(* ===== verification/TraceCorrect.v ===== *)
(** Chunking from a trace (FSLChunking, UBCChunking): the lines as they are printed are
    read again, and the chunks made up are as equal and as different as the fingerprints of
    the trace. *)
From Stdlib Require Import ZArith Lia.
From stdpp Require Import base list.
From S2P Require Import Prelude Types Util Trace Chunker.

(** ** Printing *)

Definition xdigit (d : Z) : Z := if d <? 10 then 48 + d else 87 + d.
Definition hex_byte (b : Z) : bytes := [xdigit (b / 16); xdigit (b mod 16)].
(** The digits of a number, with fuel for their count. *)
Fixpoint decimal (fuel : nat) (z : Z) (acc : bytes) : bytes :=
  match fuel with O => acc | S fuel => if z <? 10 then (48 + z) :: acc else decimal fuel (z / 10) (48 + z mod 10 :: acc) end.
Definition print_size (z : Z) : bytes := decimal 10 z [].
(** The bytes of the fingerprint with colons between, two tabulators, the size. *)
Fixpoint print_fp (fp : bytes) : bytes :=
  match fp with [] => [] | [b] => hex_byte b | b :: fp => hex_byte b ++ 58 :: print_fp fp end.
Definition print_line (x : bytes * Z) : bytes := print_fp (fst x) ++ [9; 9] ++ print_size (snd x).
Definition print_trace (l : list (bytes * Z)) : bytes := concat (map (fun x => print_line x ++ [10]) l).

(** ** Reading a line *)

Definition is_digit (b : Z) : Prop := 48 <= b < 58.
Definition plain (b : Z) : Prop := 48 <= b < 58 \/ 97 <= b < 103.
Lemma xdigit_plain d : 0 <= d < 16 -> plain (xdigit d) /\ digit_val (xdigit d) = d.
Proof.
  intros Hd. unfold xdigit, plain, digit_val. destruct (d <? 10) eqn:E; boolz; split; try lia.
  - rewrite (proj2 (Z.leb_le _ _)), (proj2 (Z.leb_le _ _)) by lia. cbn [andb]. lia.
  - rewrite (proj2 (Z.leb_le 48 _)), (proj2 (Z.leb_gt (87 + d) 57)), !(proj2 (Z.leb_le _ _)) by lia. cbn [andb]. lia.
Qed.
Lemma plain_delim b : plain b -> is_delim b = false /\ b <> 0 /\ b <> 10 /\ is_space b = false /\ (b =? 45) = false /\ (b =? 43) = false /\ (b =? 120) = false /\ (b =? 88) = false.
Proof.
  unfold plain, is_delim, is_space. intros H. repeat split; try lia; rewrite ?orb_false_iff, ?andb_false_iff, ?Z.eqb_neq, ?Z.leb_gt; lia.
Qed.

Lemma strtok_token t tok s : Forall plain t -> strtok (t ++ s) tok = strtok s (tok ++ t).
Proof.
  intros F. revert tok. induction F as [|b t Hb _ IH]; intros tok; cbn [app]; [by rewrite app_nil_r|]. cbn [strtok].
  destruct (plain_delim b Hb) as [-> _]. by rewrite IH, <- app_assoc.
Qed.
Lemma c_str_plain t s : Forall (fun b => b <> 0) t -> c_str (t ++ s) = t ++ c_str s.
Proof. induction 1 as [|b t Hb _ IH]; [done|]. cbn [app c_str]. rewrite (proj2 (Z.eqb_neq _ _)) by done. by rewrite IH. Qed.

Lemma hex_byte_plain b : byte_ok b -> Forall plain (hex_byte b).
Proof.
  unfold byte_ok. intros Hb. pose proof (Z.mod_pos_bound b 16). assert (0 <= b / 16 < 16) by (split; [apply Z.div_pos; lia|apply Z.div_lt_upper_bound; lia]).
  unfold hex_byte. constructor; [apply xdigit_plain; lia|]. constructor; [apply xdigit_plain; lia|constructor].
Qed.
Lemma strtol_hex b : byte_ok b -> strtol 16 (hex_byte b) = b.
Proof.
  unfold byte_ok. intros Hb. pose proof (Z.mod_pos_bound b 16). assert (0 <= b / 16 < 16) by (split; [apply Z.div_pos; lia|apply Z.div_lt_upper_bound; lia]).
  destruct (xdigit_plain (b / 16)) as [P1 V1]; [lia|]. destruct (xdigit_plain (b mod 16)) as [P2 V2]; [lia|].
  destruct (plain_delim _ P1) as (_ & _ & _ & S1 & M1 & Q1 & _). unfold strtol, hex_byte. cbn [skip_space]. rewrite S1. cbn [skip_sign]. rewrite M1, Q1. cbn [skip_0x digits].
  rewrite V1, V2, !(proj2 (Z.ltb_lt _ _)) by lia. pose proof (Z.div_mod b 16). lia.
Qed.

Lemma decimal_digits fuel z acc : 0 <= z < 10 ^ Z.of_nat fuel -> Forall is_digit acc ->
  Forall is_digit (decimal fuel z acc) /\ (fuel <> O -> decimal fuel z acc <> []).
Proof.
  revert z acc. induction fuel as [|fuel IH]; intros z acc Hz F; cbn [decimal]; [done|]. rewrite Nat2Z.inj_succ, Z.pow_succ_r in Hz by lia.
  destruct (z <? 10) eqn:E; boolz; [split; [constructor; [unfold is_digit; lia|done]|done]|].
  assert (Fa : Forall is_digit (48 + z mod 10 :: acc)) by (constructor; [unfold is_digit; pose proof (Z.mod_pos_bound z 10); lia|done]).
  assert (Hd : 0 <= z / 10 < 10 ^ Z.of_nat fuel) by (split; [apply Z.div_pos; lia|apply Z.div_lt_upper_bound; lia]).
  destruct (IH (z / 10) (48 + z mod 10 :: acc) Hd Fa) as [A B]. split; [done|]. intros _. destruct fuel; [|by apply B]. cbn [decimal]. done.
Qed.
Lemma digits_decimal fuel z acc : 0 <= z < 10 ^ Z.of_nat fuel -> fuel <> O -> digits 10 (decimal fuel z acc) 0 = digits 10 acc z.
Proof.
  revert z acc. induction fuel as [|fuel IH]; intros z acc Hz Nf; [done|]. cbn [decimal]. rewrite Nat2Z.inj_succ, Z.pow_succ_r in Hz by lia.
  assert (V : forall d, 0 <= d < 10 -> digit_val (48 + d) = d).
  { intros d Hd. unfold digit_val. rewrite (proj2 (Z.leb_le _ _)), (proj2 (Z.leb_le _ _)) by lia. cbn [andb]. lia. }
  destruct (z <? 10) eqn:E; boolz; [cbn [digits]; rewrite V by lia; by rewrite (proj2 (Z.ltb_lt _ _)) by lia|].
  assert (Hd : 0 <= z / 10 < 10 ^ Z.of_nat fuel) by (split; [apply Z.div_pos; lia|apply Z.div_lt_upper_bound; lia]).
  pose proof (Z.mod_pos_bound z 10). rewrite IH; [|done|intros ->; cbn in Hz; lia].
  cbn [digits]. rewrite V by lia. rewrite (proj2 (Z.ltb_lt _ _)) by lia. f_equal. pose proof (Z.div_mod z 10). lia.
Qed.
Lemma digit_plain b : is_digit b -> plain b.
Proof. unfold is_digit, plain. lia. Qed.
Lemma print_size_plain z : 0 <= z < 2 ^ 31 -> Forall plain (print_size z) /\ print_size z <> [].
Proof.
  intros Hz. destruct (decimal_digits 10 z []) as [A B]; [change (10 ^ Z.of_nat 10) with 10000000000; lia|done|]. split; [|by apply B].
  eapply Forall_impl; [exact A|]. apply digit_plain.
Qed.
Lemma atoi_print z : 0 <= z < 2 ^ 31 -> atoi (print_size z) = Ok z.
Proof.
  intros Hz. destruct (print_size_plain z Hz) as [F N]. unfold atoi. enough (E : strtol 10 (print_size z) = z).
  { rewrite E, (proj2 (Z.leb_le _ _)), (proj2 (Z.ltb_lt _ _)) by lia. done. }
  pose proof (digits_decimal 10 z [] ltac:(change (10 ^ Z.of_nat 10) with 10000000000; lia) ltac:(done)) as D. fold (print_size z) in D. cbn [digits] in D.
  unfold strtol. destruct (print_size z) as [|b t]; [done|]. apply Forall_cons in F as [Hb _]. destruct (plain_delim b Hb) as (_ & _ & _ & S1 & M1 & Q1 & _).
  cbn [skip_space]. rewrite S1. cbn [skip_sign]. rewrite M1, Q1. unfold skip_0x. change (10 =? 16) with false. cbn [andb].
  replace (match t with x :: d :: t0 => b :: t | _ => b :: t end) with (b :: t) by (destruct t as [|? [|? ?]]; done). rewrite D. lia.
Qed.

* _Task statement_
Could you copy every line from the records that mentions the word "then"?

* _Problem solution_
Definition xdigit (d : Z) : Z := if d <? 10 then 48 + d else 87 + d.
  match fuel with O => acc | S fuel => if z <? 10 then (48 + z) :: acc else decimal fuel (z / 10) (48 + z mod 10 :: acc) end.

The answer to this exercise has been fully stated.